## [HOW TO COMPLETE THIS TASK]
Output only the stretch of the listing that starts at the line containing "intros x Hx." and ends at the line containing "unfold satisfies, model", reproduced exactly with both ends.
Top of GIVEN INFORMATION
(** C4. On a board of side [N >= 1], when [NQ] exceeds the number of
    squares the script still builds the model, and no assignment of
    0 or 1 to the square variables satisfies its equality constraint,
    hence none satisfies the model. *)
Theorem oversubscribed_infeasible NQ N :
  1 ≤ N → N * N < NQ →
  ∃ m, build NQ N = Some m ∧
    ∀ s : gmap string Z,
      (∀ x v, x ∈ vlabels N → s !! x = Some v → v = 0 ∨ v = 1) →
      ¬ holds s (eq_cmp (vlabels N) NQ) ∧ ¬ satisfies s m.
Proof.
  intros HN HNQ. exists (model NQ N). split; [by apply build_model|].
  intros s Hbin.
  assert (¬ holds s (eq_cmp (vlabels N) NQ)) as Hno.
  { intros (t & Ht & Heq). simpl in Ht, Heq. subst t.
    rewrite <-(list_fmap_id (vlabels N)) in Ht.
    apply eval_fmap in Ht as [Hdef Ht].
    assert (NQ ≤ Z.of_nat (length (vlabels N))) as Hle.
    { rewrite Ht. apply zsum_le_length. intros x Hx.
      destruct (Hdef x Hx) as [v Hv]. simpl in Hv |- *. rewrite Hv. simpl.
      destruct (Hbin x v Hx Hv); lia. }
    unfold vlabels in Hle. rewrite length_grid in Hle by lia. lia. }
  split; [done|]. intros Hsat. apply Hno.
  unfold satisfies, model in Hsat. cbn [constraints] in Hsat.
  by apply Forall_cons_1 in Hsat as [Hsat _].
Qed.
Bottom of GIVEN INFORMATION
## [EXPECTED ANSWER]
    { rewrite Ht. apply zsum_le_length. intros x Hx.
      destruct (Hdef x Hx) as [v Hv]. simpl in Hv |- *. rewrite Hv. simpl.
      destruct (Hbin x v Hx Hv); lia. }
    unfold vlabels in Hle. rewrite length_grid in Hle by lia. lia. }
  split; [done|]. intros Hsat. apply Hno.
  unfold satisfies, model in Hsat. cbn [constraints] in Hsat.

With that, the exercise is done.